→ **TASK GOAL**
Beginning with the first line and ending with the one containing "fsys (S b) None", copy the lines of the listing below exactly; omit everything else.

→ **DATA IN THIS EXERCISE**
(** The entry of the inode is locked and holds the inode on the disk. *)
Lemma enter_step b refs i x inum m s :
  (forall a, view s a = v a) -> k_sb s = sb -> there v sb inum ->
  fsys (S b) None refs s -> (i < 50)%nat -> k_itable s !! i = Some x -> is_inode dev inum x = true -> (m <= spare (k_itable s))%nat ->
  exists y s', ilock virtio_disk_rw i s = Ok tt s' /\ fsys b (Some i) refs s' /\ same_fs s s' /\ (m <= spare (k_itable s'))%nat /\
    k_itable s' !! i = Some y /\ is_inode dev inum y = true /\ i_di y = disk_inode v sb inum.
Proof.
  intros Hv Hsb [Th1 Th2 Th3] F Hi Hx Ex Hsp. assert (disk_inode (view s) (k_sb s) inum = disk_inode v sb inum) as Ed by (unfold disk_inode; by rewrite Hv, Hsb).
  destruct (ilock_step b refs i x inum m s) as (y & s' & E & F' & D & P & Hy & Ey & _ & Dy); rewrite ?Ed, ?Hsb; try done.
  exists y, s'. rewrite Ed in Dy. done.
Qed.

Lemma namex_loop_ok inum es b r : leads v sb inum es b r -> forall fuel path name i x m refs n s,
  elements path = es -> (length path < fuel)%nat -> Forall (fun c => c <> 0) path -> length name = Z.to_nat DIRSIZ ->
  (forall a, view s a = v a) -> k_sb s = sb -> (forall d n, 0 <= refs d n) ->
  fsys (b + n) None (bump dev inum 1 refs) s -> (i < 50)%nat -> k_itable s !! i = Some x -> is_inode dev inum x = true ->
  (length es + m <= spare (k_itable s))%nat ->
  exists res name' s', namex_loop fuel i path name false s = Ok (res, name') s' /\ same_fs s s' /\ reached_end n refs r res s'.
Proof.
  induction 1 as [inum|inum e es Th Hf|inum e es di Th Hd Hno|inum e es d b r di Th Hd Hlt Hy Hno W IH];
    intros [|fuel] path name i x m refs n s Hel Hfu Hnz Hnm Hv Hsb Href F Hi Hx Ex Hsp; try lia;
    pose proof (skipelem_ok path name Hnz Hnm) as Hskip; cbn [Fs.namex_loop].
  all: destruct (skipelem path name) as [[path' name']|] eqn:Esk; [destruct Hskip as (e' & He & Hc & Hl & _ & Hshort)|]; try congruence.
  1: exists (Some i), name, s; split; [done|]; split; [apply same_refl|]; by exists i, x.
  all: rewrite Hel in He; injection He as <- Hes; cbn [length] in Hsp.
  - destruct (enter_step (0 + n) _ i x inum m s Hv Hsb Th F Hi Hx Ex ltac:(lia)) as (y & s1 & E1 & F1 & D1 & P1 & Hy & Ey & Dy). mstep E1.
    rewrite (bind_ok _ _ _ _ _ (inode_at i y i_di s1 Hy)), Dy. rewrite (proj2 (Z.eqb_neq _ T_DIR)) by done. cbn [negb].
    destruct (leave_step _ _ i y inum m s1 F1 Hi Hy Ey) as (s2 & E2 & F2 & D2 & _); [by rewrite Dy; apply Th|done|].
    exists None, name', s2. split; [apply E2|]. split; [by eapply same_trans|]. split; [done|].
    apply (fsys_refs _ _ (bump dev inum (-1) (bump dev inum 1 refs))); [|done]. intros d0 n0. rewrite bump_twice. unfold bump. destruct (_ && _); lia.
  - destruct (enter_step (entries di + n) _ i x inum m s Hv Hsb Th F Hi Hx Ex ltac:(lia)) as (y & s1 & E1 & F1 & D1 & P1 & Hy & Ey & Dy). mstep E1.
    rewrite (bind_ok _ _ _ _ _ (inode_at i y i_di s1 Hy)), Dy. fold di. rewrite (dk_type _ _ Hd). cbn [negb Z.eqb T_DIR Pos.eqb andb].
    assert (forall a, view s1 a = v a) as Hv1 by (intros a; by rewrite (proj1 D1)).
    destruct (dirlookup_absent kalloc kfree buf_addr stack me p dev name' n k ∅ i y s1) as (s2 & E2 & T2 & S2); rewrite ?Dy; try done.
    { apply F1. } { by apply is_inode_true in Ey as (_ & ? & _). }
    { intros j Hj. fold di. rewrite (names_is_named _ e) by (done || apply length_dirent). rewrite (dirent_ext v) by done. by apply Hno. }
    mstep E2. destruct (fsys_scanned _ n _ _ _ _ F1 T2 ltac:(lia) S2) as (F2 & D2 & Et2).
    destruct (leave_step _ _ i y inum m s2 F2 Hi) as (s3 & E3 & F3 & D3 & _); rewrite ?Et2; try done; [by rewrite Dy; apply Th|].
    exists None, name', s3. split; [apply E3|]. split; [by do 2 (eapply same_trans; [eassumption|])|]. split; [done|].
    apply (fsys_refs _ _ (bump dev inum (-1) (bump dev inum 1 refs))); [|done]. intros d0 n0. rewrite bump_twice. unfold bump. destruct (_ && _); lia.
  - destruct (enter_step (S d + S b + n) _ i x inum (S (length es + m)) s Hv Hsb Th F Hi Hx Ex ltac:(lia)) as (y & s1 & E1 & F1 & D1 & P1 & Hy1 & Ey & Dy). mstep E1.
    rewrite (bind_ok _ _ _ _ _ (inode_at i y i_di s1 Hy1)), Dy. fold di. rewrite (dk_type _ _ Hd). cbn [negb Z.eqb T_DIR Pos.eqb andb].
    assert (forall a, view s1 a = v a) as Hv1 by (intros a; by rewrite (proj1 D1)).
    assert (forall j, names name' (dirent (view s1) di j) = is_named e (dirent v di j)) as Hnn.
    { intros j. rewrite (names_is_named _ e) by (done || apply length_dirent). by rewrite (dirent_ext v) by done. }
    destruct (dirlookup_found kalloc kfree buf_addr stack me p dev name' d (S (b + n)) k ∅ i y s1) as (s2 & T2 & S2 & E2); rewrite ?Dy; try done.
    { replace (S d + S (b + n))%nat with (S d + S b + n)%nat by lia. apply F1. } { by apply is_inode_true in Ey as (_ & ? & _). }
    { fold di. by rewrite Hnn. } { intros j Hj. fold di. rewrite Hnn. by apply Hno. }
    unfold bind at 1. rewrite E2, Dy. fold di. rewrite (dirent_ext v) by done. set (next := de_inum (dirent v di d)) in *.
    destruct (fsys_scanned _ (S (b + n)) _ _ _ _ F1 T2 ltac:(lia) S2) as (F2 & D2 & Et2).
    destruct (iget_step (b + n) _ _ next (length es + m) s2 F2 ltac:(rewrite Et2; lia)) as (j & z & s3 & E3 & F3 & D3 & P3 & Hj & Hz & Ez & K3).
    unfold bind at 1. rewrite E3. unfold ret at 1. cbn beta iota.
    destruct (K3 i y dev inum) as (y3 & Hy3 & Ey3 & _ & Dy3); [by rewrite Et2|done|].
    destruct (leave_step _ _ i y3 inum (length es + m) s3 F3 Hi Hy3 Ey3) as (s4 & E4 & F4 & D4 & P4 & K4); [by rewrite Dy3, Dy; apply Th|done|].
    rewrite E4. assert (same_fs s s4) as Hs4 by (by do 3 (eapply same_trans; [eassumption|])).
    assert (forall d0 n0, bump dev inum (-1) (bump dev next 1 (bump dev inum 1 refs)) d0 n0 = bump dev next 1 refs d0 n0) as Hb.
    { intros d0 n0. unfold bump. destruct ((d0 =? dev) && (n0 =? inum)), ((d0 =? dev) && (n0 =? next)); lia. }
    destruct (K4 j z dev next Hz Ez) as (z4 & Hz4 & Ez4). { rewrite Hb. unfold bump. rewrite !Z.eqb_refl. cbn [andb]. specialize (Href dev next). lia. }
    destruct (IH fuel path' name' j z4 m refs n s4) as (res & nm & s5 & E5 & D5 & A5); try done.
    + lia.
    + by eapply skipelem_nonzero.
    + intros a. by rewrite (proj1 Hs4).
    + by rewrite (proj2 Hs4).
    + by apply (fsys_refs _ _ _ _ _ (fun d0 n0 => eq_sym (Hb d0 n0))).
    + exists res, nm, s5. split; [done|]. split; [by eapply same_trans|done].
Qed.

→ **EXERCISE SOLUTION**
(** The entry of the inode is locked and holds the inode on the disk. *)
Lemma enter_step b refs i x inum m s :
  (forall a, view s a = v a) -> k_sb s = sb -> there v sb inum ->
  fsys (S b) None refs s -> (i < 50)%nat -> k_itable s !! i = Some x -> is_inode dev inum x = true -> (m <= spare (k_itable s))%nat ->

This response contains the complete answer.